Does a fiber supplement work just as well as fiber from your food? It doesn’t seem like it, but even if it did, a fiber supplement ONLY has fiber it in. A fiber-rich food has other essential vitamins and minerals in it. You could take supplements for both probiotics to get a more diverse microbiome, and then take a prebiotic supplement to get fiber. Or you could eat a roasted squash (fiber, potassium, vitamin C, vitamin B6, magnesium) with Greek yogurt (protein, vitamin A, vitamin Bs (B2, B5, B12), potassium, calcium), and spiced, crushed walnuts (fiber, protein, essential omega-3 fatty acids). You know, a regular meal.
So what’s the best way to avoid bloating and GI distress? You can enjoy your food AND heal your gut. Build your plate with protein and fiber first. Add some fermented foods to help increase gut diversity. Contrary to popular belief, we get bloated when we eat more simple carbohydrates than we can absorb at a fast enough rate, so the best way to avoid bloating is to reduce simple carb intake when we’re not moving. Remember that “carbohydrates” refers to fiber (aka “slow carbs”) and sugar (aka “fast carbs”) - any carb that isn’t fiber is seen as sugar by our bodies. More about when we need simple carbs to fuel our movement here. And stay hydrated so that you can actually absorb the food you’re eating!
Metabolic tips for a healthy gut microbiome:
Use the “get to 25g of fiber guide” to get enough fiber to support a healthy gut microbiome!
Add some fermented foods to increase diversity in your guts microbiome and reduce inflammation!
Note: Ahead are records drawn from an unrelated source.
Definition metadataCommitted (w : WriteSession) (version : Z) : WriteSession :=
  if w_committedMetadataVersion w <? version
  then set_versions (w_metadataVersion w) version w else w.

(** [persistSessionAttributes]: a session without a sidecar is skipped. *)
Definition persistAttributes (d : Disk) (w : WriteSession) : Disk * WriteSession :=
  if negb (w_attributesSet w) then (d, w)
  else
    let metadataPath := pathMetadataPath (w_StagingPath w) in
    match readPathMetadataState d metadataPath with
    | (d, inr _) => (d, w)
    | (d, inl state) =>
        match writePathMetadataState d metadataPath (set_p_Attributes (Some (w_attrs w)) state) with
        | (d, _, Some _) => (d, w)
        | (d, _, None) => (d, metadataChanged w)
        end
    end.

Definition updateAttributes (d : Disk) (w : WriteSession)
    (change : StagedAttributes -> StagedAttributes) : Disk * WriteSession :=
  persistAttributes d (set_attrs (change (w_attrs w)) true w).

Definition SeedAttributes (d : Disk) (w : WriteSession) (attrs : StagedAttributes)
    : Disk * WriteSession :=
  if w_attributesSet w then (d, w) else persistAttributes d (set_attrs attrs true w).
(** ** Queries *)

(** [SyncQueueStats]: depth, bytes and the age of the oldest entry. *)
Definition SyncQueueStats (m : Manager) (now : Time) : Z * Z * Duration :=
  foldl (fun '(depth, totalBytes, oldestAge) meta =>
    let age := time_Sub now (d_DirtySince meta) in
    (depth + 1, totalBytes + d_Size meta,
     if IsZero (d_DirtySince meta) then oldestAge else if oldestAge <? age then age else oldestAge))
    (0, 0, 0) (DirtyIndex.GetDirtyFiles (index m)).

(** [sort.Strings]. *)
Fixpoint insert_string (s : string) (l : list string) : list string :=
  match l with
  | [] => [s]
  | t :: l' => if string_ltb t s then t :: insert_string s l' else s :: l
  end.
Definition sort_strings (l : list string) : list string := foldr insert_string [] l.

Definition ConflictStats (m : Manager) : Z * list string * Time :=
  let conflicts := DirtyIndex.GetConflicts (index m) in
  (Z.of_nat (length conflicts), sort_strings (map c_Path conflicts), DirtyIndex.LastConflictTime (index m)).

(** A path as [DirtyPathsUnder] compares it. *)
Definition rooted (path : string) : string :=
  let path := Clean path in if HasPrefix path "/" then path else "/" +:+ path.

Definition DirtyPathsUnder (m : Manager) (path : string) : list string :=
  let path := rooted path in
  let prefix := if negb (bool_decide (path = "/")) && negb (HasSuffix path "/") then path +:+ "/" else path in
  sort_strings (omap (fun meta =>
    let dirtyPath := rooted (d_Path meta) in
    if HasPendingDelete m dirtyPath then None
    else if bool_decide (dirtyPath = path) || bool_decide (path = "/") || HasPrefix dirtyPath prefix
    then Some dirtyPath else None) (DirtyIndex.GetDirtyFiles (index m))).

(** ** Admission *)

Definition quota (m : Manager) : Z := MaxStagingSizeGB (config m) * GiB.
Definition used (m : Manager) : Z := GetTotalStagingSize m + reservedBytes m.

(** Sizes far enough from 2^63 that no sum wraps around. *)
Definition in_range (m : Manager) (growthBytes : Z) : Prop :=
  0 < quota m <= 2 ^ 60 /\ 0 <= used m <= 2 ^ 61 /\ 0 <= growthBytes <= 2 ^ 62.

Lemma pressure_exact m avail g : in_range m g ->
  QuotaBytes (pressureStateLocked m avail g) = quota m /\
  ProjectedBytes (pressureStateLocked m avail g) = used m + g.
Proof.
  unfold in_range, quota, used. intros (Hq & Hu & Hg). unfold pressureStateLocked. simpl.
  rewrite (wrap64_small (MaxStagingSizeGB _ * _)) by (unfold MinInt64, MaxInt64; lia).
  rewrite (wrap64_small (_ + reservedBytes m)) by (unfold MinInt64, MaxInt64; lia).
  rewrite wrap64_small by (unfold MinInt64, MaxInt64; lia). done.
Qed.

(** A write is allowed only within the quota. *)
Lemma reserveTurn_allows m avail g timeout ci now deadline :
  in_range m g -> reserveTurn m avail g timeout ci now deadline = Allow -> used m + g <= quota m.
Proof.
  intros Hr. destruct (pressure_exact m avail g Hr) as [Hq Hp]. unfold reserveTurn. rewrite Hq, Hp.
  destruct (quota m <? used m + g) eqn:E; [|intros _; lia]. rewrite orb_true_r.
  by destruct (BackpressureEnabled (config m)).
Qed.

(** *** The loop ends *)

Lemma reserveLoop_ends env g timeout ci deadline :
  (forall k, (env k).2 < (env (S k)).2) ->
  forall fuel k, deadline - (env k).2 + 1 < Z.of_nat fuel ->
  (fuel <> 0)%nat -> exists r, reserveLoop fuel k env g timeout ci deadline = Some r.
Proof.
  intros Hclock. induction fuel as [|fuel IH]; intros k Hk Hf; [done|]. simpl.
  destruct (env k) as [[m avail] now] eqn:Ek. simpl in Hk.
  destruct (reserveTurn m avail g timeout ci now deadline) as [| |d] eqn:Ea; [by eauto..|].
  pose proof (Hclock k) as Hck. rewrite Ek in Hck. simpl in Hck.
  assert (now <= deadline).
  { unfold reserveTurn in Ea. destruct (BackpressureEnabled _); simpl in Ea; [|by destruct (_ <? _)].
    destruct (_ || _); [done|]. destruct (_ && _); [|done].
    destruct ((timeout <=? 0) || After now deadline) eqn:Et; [done|].
    bool_to_prop. lia. }
  apply IH; lia.
Qed.

(** *** Writers at once *)

(** A write under way: the session, where the write ends, the growth it asks
    for, from the size it read, and how far it is. *)
Inductive stage := Begun | Reserved | Written.
Record writer := mkWriter {
  wr_session : positive; wr_data : bytes; wr_offset : Z; wr_growth : Z; wr_stage : stage
}.
Record area := mkArea { manager : Manager; writers : gmap positive writer }.

Definition at_stage (s : stage) (x : writer) : writer :=
  mkWriter (wr_session x) (wr_data x) (wr_offset x) (wr_growth x) s.

(** The steps of concurrent [Write]s, and the cleanup that removes a session. *)
Inductive step : area -> area -> Prop :=
  | w_begin m ws id a w data offset :
      ws !! id = None -> heap m !! a = Some w ->
      0 <= offset -> offset + len data <= 2 ^ 62 ->
      step (mkArea m ws)
        (mkArea m (<[id := mkWriter a data offset (Z.max 0 (growth w (offset + len data))) Begun]> ws))
  | w_reserve m ws id x avail timeout ci now deadline :
      ws !! id = Some x -> wr_stage x = Begun ->
      reserveTurn m avail (wr_growth x) timeout ci now deadline = Allow ->
      step (mkArea m ws) (mkArea (reserve m (wr_growth x)) (<[id := at_stage Reserved x]> ws))
  | w_refused m ws id x :
      ws !! id = Some x -> wr_stage x = Begun ->
      step (mkArea m ws) (mkArea m (delete id ws))
  | w_write m ws id x w now d' w' r :
      ws !! id = Some x -> wr_stage x = Reserved -> heap m !! wr_session x = Some w ->
      write_persisting (disk m) w (wr_data x) (wr_offset x) now = (d', w', r) ->
      step (mkArea m ws)
        (mkArea (put (wr_session x) w' (set_disk d' m)) (<[id := at_stage Written x]> ws))
  | w_release m ws id x :
      ws !! id = Some x -> wr_stage x = Written ->
      step (mkArea m ws) (mkArea (releaseReservation m (wr_growth x)) (delete id ws))
  | w_cleanup m ws path :
      step (mkArea m ws) (mkArea (set_sessions (delete path) m) ws).

Definition holds (s : stage) : bool := match s with Begun => false | _ => true end.
Definition pending (s : stage) : bool := match s with Reserved => true | _ => false end.
Definition claims (f : stage -> bool) (ws : gmap positive writer) : Z :=
  map_sum (fun _ x => if f (wr_stage x) then wr_growth x else 0) ws.

(** Every session is listed once, sizes are not negative, the reservation is what
    the writers hold, and what is staged and what is still to be written is
    within the quota. *)
Record within (x : area) : Prop := mkWithin {
  wi_quota : 0 < quota (manager x) <= 2 ^ 60;
  wi_once : forall p q a, sessions (manager x) !! p = Some a -> sessions (manager x) !! q = Some a -> p = q;
  wi_sizes : forall a w, heap (manager x) !! a = Some w -> 0 <= w_Size w <= 2 ^ 62;
  wi_listed : forall p a, sessions (manager x) !! p = Some a -> is_Some (heap (manager x) !! a);
  wi_reserved : reservedBytes (manager x) = claims holds (writers x);
  wi_held : claims holds (writers x) <= quota (manager x);
  wi_growth : forall id y, writers x !! id = Some y ->
    0 <= wr_growth y <= 2 ^ 62 /\ 0 <= wr_offset y /\ wr_offset y + len (wr_data y) <= 2 ^ 62;
  wi_enough : forall id y w, writers x !! id = Some y -> wr_stage y <> Written ->
    heap (manager x) !! wr_session y = Some w -> wr_offset y + len (wr_data y) <= w_Size w + wr_growth y;
  wi_total : GetTotalStagingSize (manager x) + claims pending (writers x) <= quota (manager x)
}.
Avoid simple carbohydrates when you’re not going to be moving - simple carbs increase bloating and GI distress when we don’t absorb them fast enough.
E. coli and other “pathogenic” bacteria that often cause food poisoning make us sick because there’s too much of that one type of bacteria at once. Not because that particular bacteria produce a toxin or something that is guaranteed to make us sick. There’s a natural amount of E. coli found in all of our guts; the problem comes from the lack of diversity and the overgrowth of certain types of bacteria when we eat too much simple sugars and not enough fiber.
Shah, BR et al. (2020) Effects of prebiotic dietary fibers and probiotics on human health: with special focus on recent advancement in their encapsulated formulations. Trends in Food Science and Technology.